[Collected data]
* * * * * * *

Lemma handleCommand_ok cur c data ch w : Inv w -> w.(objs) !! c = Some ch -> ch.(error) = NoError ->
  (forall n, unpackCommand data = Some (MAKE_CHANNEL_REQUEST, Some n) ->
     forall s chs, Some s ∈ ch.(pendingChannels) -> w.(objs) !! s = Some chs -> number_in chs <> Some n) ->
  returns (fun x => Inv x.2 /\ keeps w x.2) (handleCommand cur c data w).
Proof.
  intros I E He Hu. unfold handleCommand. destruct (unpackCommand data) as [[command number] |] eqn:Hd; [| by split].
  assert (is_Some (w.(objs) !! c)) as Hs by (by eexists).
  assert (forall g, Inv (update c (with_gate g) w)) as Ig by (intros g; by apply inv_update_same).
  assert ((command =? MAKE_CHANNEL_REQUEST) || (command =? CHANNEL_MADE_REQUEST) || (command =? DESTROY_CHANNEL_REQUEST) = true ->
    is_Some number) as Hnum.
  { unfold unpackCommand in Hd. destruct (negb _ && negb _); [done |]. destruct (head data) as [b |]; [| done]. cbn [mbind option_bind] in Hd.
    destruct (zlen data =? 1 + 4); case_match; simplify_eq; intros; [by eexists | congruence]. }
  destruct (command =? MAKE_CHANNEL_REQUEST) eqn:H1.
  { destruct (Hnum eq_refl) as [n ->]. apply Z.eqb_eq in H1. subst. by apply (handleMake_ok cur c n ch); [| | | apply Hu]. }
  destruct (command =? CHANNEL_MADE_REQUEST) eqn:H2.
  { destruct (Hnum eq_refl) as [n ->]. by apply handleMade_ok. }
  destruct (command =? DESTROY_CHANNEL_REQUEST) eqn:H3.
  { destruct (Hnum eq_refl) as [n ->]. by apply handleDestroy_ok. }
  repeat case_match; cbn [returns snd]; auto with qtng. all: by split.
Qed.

* * * * * * *

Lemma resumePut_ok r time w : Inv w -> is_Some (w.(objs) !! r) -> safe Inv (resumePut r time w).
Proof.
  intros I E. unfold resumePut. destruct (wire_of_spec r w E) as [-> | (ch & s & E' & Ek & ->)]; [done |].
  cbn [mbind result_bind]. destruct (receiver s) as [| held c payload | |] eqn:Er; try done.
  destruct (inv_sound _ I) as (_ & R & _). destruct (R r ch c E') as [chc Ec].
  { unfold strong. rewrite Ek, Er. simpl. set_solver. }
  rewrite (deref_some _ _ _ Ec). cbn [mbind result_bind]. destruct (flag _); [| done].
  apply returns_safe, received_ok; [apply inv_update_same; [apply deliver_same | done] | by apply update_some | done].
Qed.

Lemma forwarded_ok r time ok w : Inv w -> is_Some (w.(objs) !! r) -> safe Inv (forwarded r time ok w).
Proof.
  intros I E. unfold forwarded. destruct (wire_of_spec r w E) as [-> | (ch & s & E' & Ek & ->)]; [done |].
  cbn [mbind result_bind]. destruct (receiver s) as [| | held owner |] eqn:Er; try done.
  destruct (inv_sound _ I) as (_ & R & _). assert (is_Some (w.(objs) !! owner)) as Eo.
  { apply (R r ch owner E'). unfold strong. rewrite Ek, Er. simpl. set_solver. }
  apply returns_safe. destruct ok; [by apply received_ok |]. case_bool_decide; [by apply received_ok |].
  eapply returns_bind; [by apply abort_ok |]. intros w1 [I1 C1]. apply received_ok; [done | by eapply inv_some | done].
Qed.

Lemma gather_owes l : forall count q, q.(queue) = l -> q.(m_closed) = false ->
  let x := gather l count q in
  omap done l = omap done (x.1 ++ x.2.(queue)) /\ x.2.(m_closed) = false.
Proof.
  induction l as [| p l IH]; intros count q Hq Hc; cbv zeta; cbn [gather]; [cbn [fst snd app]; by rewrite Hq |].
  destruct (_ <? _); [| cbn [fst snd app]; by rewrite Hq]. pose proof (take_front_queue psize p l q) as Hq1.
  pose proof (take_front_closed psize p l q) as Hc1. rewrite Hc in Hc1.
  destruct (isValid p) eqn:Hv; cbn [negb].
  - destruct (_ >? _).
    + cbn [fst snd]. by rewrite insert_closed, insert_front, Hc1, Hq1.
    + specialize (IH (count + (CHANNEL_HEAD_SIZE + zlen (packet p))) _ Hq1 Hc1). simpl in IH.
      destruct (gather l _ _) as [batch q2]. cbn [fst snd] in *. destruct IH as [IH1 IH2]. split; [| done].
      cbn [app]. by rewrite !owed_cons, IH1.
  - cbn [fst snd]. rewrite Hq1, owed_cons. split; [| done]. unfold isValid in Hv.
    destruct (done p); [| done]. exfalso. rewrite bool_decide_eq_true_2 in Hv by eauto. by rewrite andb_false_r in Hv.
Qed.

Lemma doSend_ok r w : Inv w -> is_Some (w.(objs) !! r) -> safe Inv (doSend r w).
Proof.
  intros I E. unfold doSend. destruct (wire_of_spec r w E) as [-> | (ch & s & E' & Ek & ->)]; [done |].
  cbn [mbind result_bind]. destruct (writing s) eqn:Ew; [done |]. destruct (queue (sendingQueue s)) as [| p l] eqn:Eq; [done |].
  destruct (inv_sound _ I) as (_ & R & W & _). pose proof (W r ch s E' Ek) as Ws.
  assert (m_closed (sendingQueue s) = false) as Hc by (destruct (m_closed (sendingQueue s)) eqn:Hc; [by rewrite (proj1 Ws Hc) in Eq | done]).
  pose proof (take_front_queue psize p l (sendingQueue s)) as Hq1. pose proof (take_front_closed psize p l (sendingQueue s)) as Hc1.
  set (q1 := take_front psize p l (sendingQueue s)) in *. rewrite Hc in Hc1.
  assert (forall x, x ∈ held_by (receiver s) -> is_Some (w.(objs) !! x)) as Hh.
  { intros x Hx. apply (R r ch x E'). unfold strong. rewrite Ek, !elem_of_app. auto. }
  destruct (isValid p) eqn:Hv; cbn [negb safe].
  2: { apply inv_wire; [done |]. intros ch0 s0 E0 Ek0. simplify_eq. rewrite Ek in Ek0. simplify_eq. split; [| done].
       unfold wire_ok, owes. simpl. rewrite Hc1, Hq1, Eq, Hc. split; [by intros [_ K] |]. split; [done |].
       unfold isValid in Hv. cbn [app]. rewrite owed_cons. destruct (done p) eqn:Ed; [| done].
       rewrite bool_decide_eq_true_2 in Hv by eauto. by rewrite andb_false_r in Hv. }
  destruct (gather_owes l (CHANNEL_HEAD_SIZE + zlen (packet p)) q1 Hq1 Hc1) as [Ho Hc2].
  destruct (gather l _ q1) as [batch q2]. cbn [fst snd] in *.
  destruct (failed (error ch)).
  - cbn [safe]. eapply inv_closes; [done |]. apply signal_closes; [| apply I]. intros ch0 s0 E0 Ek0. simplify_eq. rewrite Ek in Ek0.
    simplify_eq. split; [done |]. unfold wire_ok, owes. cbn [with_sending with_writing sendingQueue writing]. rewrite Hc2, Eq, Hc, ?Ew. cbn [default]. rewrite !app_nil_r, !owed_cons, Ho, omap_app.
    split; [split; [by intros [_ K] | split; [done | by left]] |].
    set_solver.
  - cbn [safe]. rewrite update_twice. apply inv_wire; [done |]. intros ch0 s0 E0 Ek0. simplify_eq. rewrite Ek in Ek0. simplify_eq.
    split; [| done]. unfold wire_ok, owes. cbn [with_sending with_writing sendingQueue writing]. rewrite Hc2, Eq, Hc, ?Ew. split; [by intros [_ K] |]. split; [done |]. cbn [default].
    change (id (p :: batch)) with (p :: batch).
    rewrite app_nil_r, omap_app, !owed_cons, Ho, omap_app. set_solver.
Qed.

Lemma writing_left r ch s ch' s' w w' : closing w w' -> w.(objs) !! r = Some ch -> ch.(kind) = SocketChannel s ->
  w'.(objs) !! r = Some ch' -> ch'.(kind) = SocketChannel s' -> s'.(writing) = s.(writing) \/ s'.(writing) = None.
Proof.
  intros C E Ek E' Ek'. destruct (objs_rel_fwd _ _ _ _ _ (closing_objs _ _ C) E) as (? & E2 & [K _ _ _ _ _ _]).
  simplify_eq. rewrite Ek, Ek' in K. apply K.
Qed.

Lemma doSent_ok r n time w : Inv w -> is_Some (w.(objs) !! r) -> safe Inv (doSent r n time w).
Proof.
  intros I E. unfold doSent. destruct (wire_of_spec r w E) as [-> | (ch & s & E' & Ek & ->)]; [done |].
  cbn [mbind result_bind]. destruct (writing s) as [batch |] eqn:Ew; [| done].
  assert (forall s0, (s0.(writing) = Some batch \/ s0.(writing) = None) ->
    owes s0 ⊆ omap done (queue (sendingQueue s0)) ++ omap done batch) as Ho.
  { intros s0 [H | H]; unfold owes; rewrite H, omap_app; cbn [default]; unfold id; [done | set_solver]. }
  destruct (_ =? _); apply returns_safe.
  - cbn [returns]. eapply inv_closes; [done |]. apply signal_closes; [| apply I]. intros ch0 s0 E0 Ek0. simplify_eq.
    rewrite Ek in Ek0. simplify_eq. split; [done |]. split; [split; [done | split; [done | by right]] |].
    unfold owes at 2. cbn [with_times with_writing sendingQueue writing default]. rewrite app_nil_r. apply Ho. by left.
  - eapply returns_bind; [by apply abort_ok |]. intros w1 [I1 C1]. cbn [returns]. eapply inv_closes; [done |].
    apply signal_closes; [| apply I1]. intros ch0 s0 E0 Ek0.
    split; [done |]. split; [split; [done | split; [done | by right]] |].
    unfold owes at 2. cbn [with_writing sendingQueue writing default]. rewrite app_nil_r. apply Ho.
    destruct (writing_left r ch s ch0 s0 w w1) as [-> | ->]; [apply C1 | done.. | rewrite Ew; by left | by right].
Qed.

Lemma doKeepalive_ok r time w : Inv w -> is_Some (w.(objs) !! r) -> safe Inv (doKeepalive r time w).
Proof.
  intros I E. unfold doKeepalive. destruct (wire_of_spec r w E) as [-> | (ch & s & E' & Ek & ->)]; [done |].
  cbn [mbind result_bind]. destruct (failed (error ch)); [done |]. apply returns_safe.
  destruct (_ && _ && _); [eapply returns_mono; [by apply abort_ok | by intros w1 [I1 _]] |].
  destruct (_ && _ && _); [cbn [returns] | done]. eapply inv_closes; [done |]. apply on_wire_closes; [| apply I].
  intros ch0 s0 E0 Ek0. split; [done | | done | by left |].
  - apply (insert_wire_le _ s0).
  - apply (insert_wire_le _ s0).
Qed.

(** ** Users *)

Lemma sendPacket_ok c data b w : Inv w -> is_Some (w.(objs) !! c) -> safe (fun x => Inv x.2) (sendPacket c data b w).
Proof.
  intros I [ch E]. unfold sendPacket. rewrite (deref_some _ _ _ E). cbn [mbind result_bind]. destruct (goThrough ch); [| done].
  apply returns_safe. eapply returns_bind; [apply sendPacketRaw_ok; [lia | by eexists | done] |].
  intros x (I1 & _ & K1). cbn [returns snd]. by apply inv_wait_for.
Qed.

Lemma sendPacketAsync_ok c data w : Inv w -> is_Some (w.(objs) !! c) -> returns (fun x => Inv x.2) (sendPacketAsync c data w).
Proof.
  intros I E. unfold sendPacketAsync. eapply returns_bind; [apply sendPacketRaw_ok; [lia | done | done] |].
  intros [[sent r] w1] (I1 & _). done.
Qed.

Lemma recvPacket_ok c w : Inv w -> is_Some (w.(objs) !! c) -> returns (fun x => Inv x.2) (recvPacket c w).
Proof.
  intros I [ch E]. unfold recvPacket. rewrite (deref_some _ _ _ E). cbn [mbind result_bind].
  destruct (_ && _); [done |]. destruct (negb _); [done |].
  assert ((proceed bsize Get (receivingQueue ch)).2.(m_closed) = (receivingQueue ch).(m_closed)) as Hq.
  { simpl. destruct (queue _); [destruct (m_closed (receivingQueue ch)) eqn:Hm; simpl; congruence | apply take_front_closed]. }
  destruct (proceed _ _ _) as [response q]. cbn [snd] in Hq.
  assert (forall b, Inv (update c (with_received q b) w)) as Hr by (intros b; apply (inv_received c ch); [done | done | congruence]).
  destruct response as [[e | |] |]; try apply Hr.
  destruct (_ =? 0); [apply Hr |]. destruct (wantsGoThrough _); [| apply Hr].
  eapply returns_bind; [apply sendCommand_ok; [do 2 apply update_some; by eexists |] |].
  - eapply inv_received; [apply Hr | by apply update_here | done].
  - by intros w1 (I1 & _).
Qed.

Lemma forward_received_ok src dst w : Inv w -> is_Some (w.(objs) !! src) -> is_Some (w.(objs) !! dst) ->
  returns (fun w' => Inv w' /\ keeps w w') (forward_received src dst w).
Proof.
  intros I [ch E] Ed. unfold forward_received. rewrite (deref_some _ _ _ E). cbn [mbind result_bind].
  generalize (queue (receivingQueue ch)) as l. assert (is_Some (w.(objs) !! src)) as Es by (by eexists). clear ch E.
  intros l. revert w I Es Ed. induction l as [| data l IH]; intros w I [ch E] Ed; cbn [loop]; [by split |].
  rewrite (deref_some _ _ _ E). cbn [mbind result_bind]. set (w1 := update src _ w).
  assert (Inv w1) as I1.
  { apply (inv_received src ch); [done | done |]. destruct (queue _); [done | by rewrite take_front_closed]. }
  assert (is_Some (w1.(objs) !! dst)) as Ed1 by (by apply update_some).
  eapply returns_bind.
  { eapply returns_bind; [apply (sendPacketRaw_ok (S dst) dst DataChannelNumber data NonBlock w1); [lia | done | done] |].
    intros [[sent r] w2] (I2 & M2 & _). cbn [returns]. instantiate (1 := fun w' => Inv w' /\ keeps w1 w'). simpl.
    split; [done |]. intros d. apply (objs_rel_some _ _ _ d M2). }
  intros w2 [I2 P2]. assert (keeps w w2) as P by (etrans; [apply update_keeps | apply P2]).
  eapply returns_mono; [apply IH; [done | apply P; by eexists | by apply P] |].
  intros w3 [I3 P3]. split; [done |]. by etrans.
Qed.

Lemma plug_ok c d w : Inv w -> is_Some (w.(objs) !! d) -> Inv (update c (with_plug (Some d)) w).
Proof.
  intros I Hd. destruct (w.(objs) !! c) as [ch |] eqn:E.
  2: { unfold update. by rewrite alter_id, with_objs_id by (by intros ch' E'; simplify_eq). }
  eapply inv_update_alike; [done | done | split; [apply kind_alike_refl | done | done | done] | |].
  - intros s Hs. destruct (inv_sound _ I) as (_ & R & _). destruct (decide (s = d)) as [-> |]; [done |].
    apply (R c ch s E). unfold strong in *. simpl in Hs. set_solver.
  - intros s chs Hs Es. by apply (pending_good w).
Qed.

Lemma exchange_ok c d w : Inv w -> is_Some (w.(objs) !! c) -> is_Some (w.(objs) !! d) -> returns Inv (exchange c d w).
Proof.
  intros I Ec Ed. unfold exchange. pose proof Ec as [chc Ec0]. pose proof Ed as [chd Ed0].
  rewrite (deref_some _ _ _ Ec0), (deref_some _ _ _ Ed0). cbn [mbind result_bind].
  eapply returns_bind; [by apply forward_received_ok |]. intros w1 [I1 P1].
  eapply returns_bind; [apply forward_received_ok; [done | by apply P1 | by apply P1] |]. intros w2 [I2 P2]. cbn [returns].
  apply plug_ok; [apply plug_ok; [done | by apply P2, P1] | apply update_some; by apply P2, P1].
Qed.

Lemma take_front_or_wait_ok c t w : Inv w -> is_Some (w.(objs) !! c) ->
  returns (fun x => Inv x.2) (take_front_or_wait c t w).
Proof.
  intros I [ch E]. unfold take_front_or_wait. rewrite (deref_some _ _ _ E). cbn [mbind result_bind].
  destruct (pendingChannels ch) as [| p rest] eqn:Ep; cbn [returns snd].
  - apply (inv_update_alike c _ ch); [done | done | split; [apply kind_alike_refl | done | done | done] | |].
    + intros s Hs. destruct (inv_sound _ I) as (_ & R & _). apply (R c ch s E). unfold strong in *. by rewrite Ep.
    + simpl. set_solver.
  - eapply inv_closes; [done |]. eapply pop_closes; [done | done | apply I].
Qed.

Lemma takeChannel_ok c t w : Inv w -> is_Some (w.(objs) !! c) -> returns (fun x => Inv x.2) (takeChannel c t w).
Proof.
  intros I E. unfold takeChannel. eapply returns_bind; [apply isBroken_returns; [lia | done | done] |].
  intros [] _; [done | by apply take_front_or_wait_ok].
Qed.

* * * * * * *

What this task involves: Check every line above for the string "induction" and copy those that have it.

Written solution:
  induction l as [| p l IH]; intros count q Hq Hc; cbv zeta; cbn [gather]; [cbn [fst snd app]; by rewrite Hq |].
  intros l. revert w I Es Ed. induction l as [| data l IH]; intros w I [ch E] Ed; cbn [loop]; [by split |].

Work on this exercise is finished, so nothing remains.